There is in my judgment no clear balance of justice and fairness in favour of England and Wales.
This conclusion is one that is wholly consistent with an intuitive response to the facts: Astivenca and Petroleo are both domiciled in Venezuela, the Services Contract was concluded and performed entirely in Venezuela. Indeed only Venezuelan companies were eligible to provide the services in question. Venezuelan law governs the dispute. The majority of the relevant documents are in Spanish and in Venezuela, and Petroleo’s witnesses are Venezuelan and would in many cases require interpreters. Both Venezuelan law experts are based in Venezuela and there are substantive issues of Venezuelan law arising (particularly in connection with liabilities post-termination). It is appropriate for the dispute between Astivenca and Petroleo to be litigated in Venezuela.

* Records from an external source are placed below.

(** [absent] on the envelope of [stale]. *)
Lemma absent_deletes_but_reports_unchanged_witness :
  exists s',
    main office (task absent false false) 1 stale
    = Some (s', exit_json
        {| Output.changed := false;
           Output.message := "Secret didn't exist";
           Output.warning := EmptyString;
           Output.password_slug := db;
           Output.secret := text EmptyString;
           Output.action := None;
           Output.before_header := db ++ " gpg recipients";
           Output.after_header := db ++ " gpg recipients";
           Output.before := lines [];
           Output.after := lines [] |})
    /\ envelopes s' = delete db (envelopes stale)
    /\ history s' = ReadActual db :: Remove db :: history stale.
Proof.
  apply (absent_deletes_but_reports_unchanged office (task absent false false)
           1 stale {| env_recipients := ["A"; "B"]; env_payload := "hunter2" |});
    reflexivity.
Defined.

(** ** Reading back, and check mode *)

Section Frames.
Context `{Codec}.

Lemma only_reads_trans a b c :
  only_reads a b -> only_reads b c -> only_reads a c.
Proof. intros Hab Hbc. induction Hbc; try constructor; assumption. Qed.

Ltac by_cases :=
  intros ? ? ?; run; intros ?;
  repeat (case_match; simplify_eq/=);
  (split; [reflexivity | repeat constructor]).

Lemma quiet_actual slug :
  quiet_on (SecretStore.get_recipients_from_encrypted_file slug).
Proof. by_cases. Qed.

Lemma quiet_declared h slug : quiet_on (SecretStore.get_recipients h slug).
Proof. by_cases. Qed.

Lemma quiet_get h slug dt c : quiet_on (SecretStore.get h slug dt c).
Proof. by_cases. Qed.

Lemma quiet_store {A} (m : M machine A) : quiet_on m -> quiet (store m).
Proof.
  intros Hm s r s' r' x. unfold store. destruct (m s) as [s1 y] eqn:E.
  intros [= <- <- <-]. eauto.
Qed.

Lemma quiet_generate {A} (g : G A) : quiet (generate g).
Proof.
  intros s r s' r' x. unfold generate. destruct (g (drawn s)) as [n y].
  intros [= <- <- <-]. split; [reflexivity | constructor].
Qed.

Lemma quiet_assign f : quiet (assign f).
Proof. intros s r s' r' x [= <- <- <-]. split; [reflexivity | constructor]. Qed.

Lemma quiet_result : quiet result.
Proof. intros s r s' r' x [= <- <- <-]. split; [reflexivity | constructor]. Qed.

Lemma quiet_ret {A} (a : A) : quiet (ret a).
Proof. intros s r s' r' x [= <- <- <-]. split; [reflexivity | constructor]. Qed.

Lemma quiet_bind {A B} (m : Run A) (k : A -> Run B) :
  quiet m -> (forall a, quiet (k a)) -> quiet (bind m k).
Proof.
  intros Hm Hk s r s' r' x. unfold bind.
  destruct (m (s, r)) as [[s1 r1] [e | a]] eqn:E.
  - intros [= <- <- <-]. eauto.
  - intros Hka. destruct (Hm _ _ _ _ _ E) as [E1 R1].
    destruct (Hk a _ _ _ _ _ Hka) as [E2 R2].
    split; [congruence | eapply only_reads_trans; eassumption].
Qed.

Lemma quiet_try {A} (m : Run A) (hd : exn -> option (Run A)) :
  quiet m -> (forall e k, hd e = Some k -> quiet k) ->
  quiet (try_except m hd).
Proof.
  intros Hm Hh s r s' r' x. unfold try_except.
  destruct (m (s, r)) as [[s1 r1] [e | a]] eqn:E.
  - destruct (Hm _ _ _ _ _ E) as [E1 R1].
    destruct (hd e) as [k |] eqn:Ek.
    + intros Hk. destruct (Hh _ _ Ek _ _ _ _ _ Hk) as [E2 R2].
      split; [congruence | eapply only_reads_trans; eassumption].
    + intros [= <- <- <-]. auto.
  - intros [= <- <- <-]. eauto.
Qed.

Ltac quiet_steps :=
  repeat first
    [ apply quiet_bind; [| intros ? ]
    | apply quiet_store
    | apply quiet_actual | apply quiet_declared | apply quiet_get
    | apply quiet_generate | apply quiet_assign | apply quiet_result
    | apply quiet_ret
    | match goal with |- quiet (if ?b then _ else _) => destruct b end ].

(** Deciding what the secret is never touches an envelope. *)
Lemma quiet_decide h p g : quiet (present_decide h p g).
Proof.
  unfold present_decide. apply quiet_try.
  - quiet_steps.
  - intros e k Hk. destruct e; simplify_eq; quiet_steps.
Qed.


Lemma quiet_absent_check h md :
  check_mode md = true -> quiet (absent_branch h md).
Proof.
  intros Hck. unfold absent_branch. rewrite Hck. apply quiet_try.
  - quiet_steps.
  - intros e k Hk. destruct e; simplify_eq; quiet_steps.
Qed.



Lemma commit_keeps_changed h md s r s' r' x :
  present_commit h md (s, r) = ((s', r'), x) ->
  Result.changed r' = Result.changed r
  /\ Result.secret r' = Result.secret r
  /\ Result.action r' = Result.action r
  /\ Result.before r' = Result.before r
  /\ Result.message r' = Result.message r
  /\ Result.warning r' = Result.warning r
  /\ (history s' = history s
      \/ history s' = Put (Params.password_slug (params md)) :: history s
      \/ history s' = ReadActual (Params.password_slug (params md))
                        :: Put (Params.password_slug (params md)) :: history s).
Proof.
  unfold present_commit. run. intros Hrun.
  repeat (case_match; simplify_eq/=); auto 10.
Qed.



Lemma finish_machine x s' o :
  finish x = Some (s', o) ->
  envelopes s' = envelopes (fst (fst x)) /\ history s' = history (fst (fst x)).
Proof.
  destruct x as [[s1 r1] [e | u]]; cbn [finish fst].
  - intros [= <- _]. auto.
  - intros Hrep. assert (Hr : report s1 r1 = (s', o)) by congruence.
    pose proof (report_machine s1 r1) as (He & Hh & _).
    rewrite Hr in He, Hh. auto.
Qed.



End Frames.



(** ** The lock *)

Section Lock.
Context `{Codec}.

Lemma main_blocked h md fuel s :
  has_lib h = true ->
  (forall k, (k < fuel)%nat ->
     lock_busy h (Params.password_slug (params md)) k = true) ->
  main h md fuel s = None.
Proof.
  intros Hlib Hbusy. unfold main. rewrite Hlib, init_choice. cbn [negb].
  unfold FileLock.acquire.
  rewrite acquire_from_busy; [reflexivity | reflexivity |].
  intros i Hi. now apply Hbusy.
Qed.

(** C6 (amended). The lock is built without a timeout, so
    acquiring it never times out: while other holders keep the lock, [main]
    stays blocked in [acquire], however many polls are made; it goes on as
    soon as a poll finds the lock free. *)
Theorem lock_blocks_without_timeout h md fuel s :
  let busy := lock_busy h (Params.password_slug (params md)) in
  has_lib h = true ->
  (forall k, (k < fuel)%nat -> busy k = true) ->
  main h md fuel s = None
  /\ (forall polls,
        FileLock.acquire busy FileLock.default_timeout polls
        <> FileLock.TimedOut)
  /\ (busy fuel = false ->
      FileLock.acquire busy FileLock.default_timeout (S fuel)
      = FileLock.Locked fuel).
Proof.
  intros busy Hlib Hbusy. split; [| split].
  - now apply main_blocked.
  - intros polls. apply acquire_from_default.
  - intros Hfree. unfold FileLock.acquire.
    clear Hlib. revert Hbusy Hfree.
    generalize busy. clear busy. intros busy.
    assert (Hgen : forall j k,
               (forall i, (i < j)%nat -> busy (k + i)%nat = true) ->
               busy (k + j)%nat = false ->
               FileLock.acquire_from busy FileLock.default_timeout k (S j)
               = FileLock.Locked (k + j)).
    { induction j as [| j IH]; intros k Hb Hf.
      - rewrite Nat.add_0_r in *. now apply acquire_from_free.
      - cbn. pose proof (Hb 0%nat ltac:(lia)) as H0.
        rewrite Nat.add_0_r in H0. rewrite H0. cbn.
        replace (k + S j)%nat with (S k + j)%nat by lia.
        apply IH.
        + intros i Hi. replace (S k + i)%nat with (k + S i)%nat by lia.
          apply Hb. lia.
        + now replace (S k + j)%nat with (k + S j)%nat by lia. }
    intros Hb Hf. apply (Hgen fuel 0%nat); cbn; auto.
Qed.

End Lock.

(** While another process keeps the lock, a hundred polls leave [main]
    blocked. *)
Lemma lock_blocks_without_timeout_witness :
  main contended (task present false false) 100 vacant = None
  /\ (forall polls,
        FileLock.acquire (lock_busy contended db) FileLock.default_timeout polls
        <> FileLock.TimedOut)
  /\ (lock_busy contended db 100 = false ->
      FileLock.acquire (lock_busy contended db) FileLock.default_timeout 101
      = FileLock.Locked 100).
Proof.
  apply (lock_blocks_without_timeout contended (task present false false)
           100 vacant); reflexivity.
Defined.

(** C6 as stated fails: with the lock held by another process for good, no
    number of polls makes [main] leave with [Timeout], or leave at all. *)
Lemma lock_held_for_good_never_times_out :
  ~ exists fuel left,
      main contended (task present false false) fuel vacant = Some left.
Proof.
  intros (fuel & left & Hrun).
  rewrite (main_blocked contended (task present false false) fuel vacant)
    in Hrun; [discriminate | reflexivity | reflexivity].
Qed.

(** ** The generator *)

(** C7 (amended). The user-supplied strategy hands back the
    keyword argument as it is: the literal when one was supplied, and [None]
    when none was; it never fails, and makes no random draw. *)
Theorem user_supplied_is_returned_verbatim :
  forall (h : host) (kw : kwargs) (n : nat),
  exists g,
    SecretGenerator_init "user_supplied" kw = inr g
    /\ getSecret h g n = (n, inr (kw_user_supplied_secret kw)).
Proof.
  intros h kw n. eexists. split; reflexivity.
Qed.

Put another way, were the exercise to be carried out by reference to the considerations identified in Spiliada Maritime Corp v Cansulex Ltd (The Spiliada) [1987] AC 460, the result would be the same.
Accordingly, in my judgment, England and Wales is not clearly and distinctly the proper place in which to bring Astivenca’s claim against Petroleo.
Conclusion
For the reasons set out above, I allow the application to set aside service. I invite the parties to agree so far as possible an order reflecting the above and all consequential matters, including costs.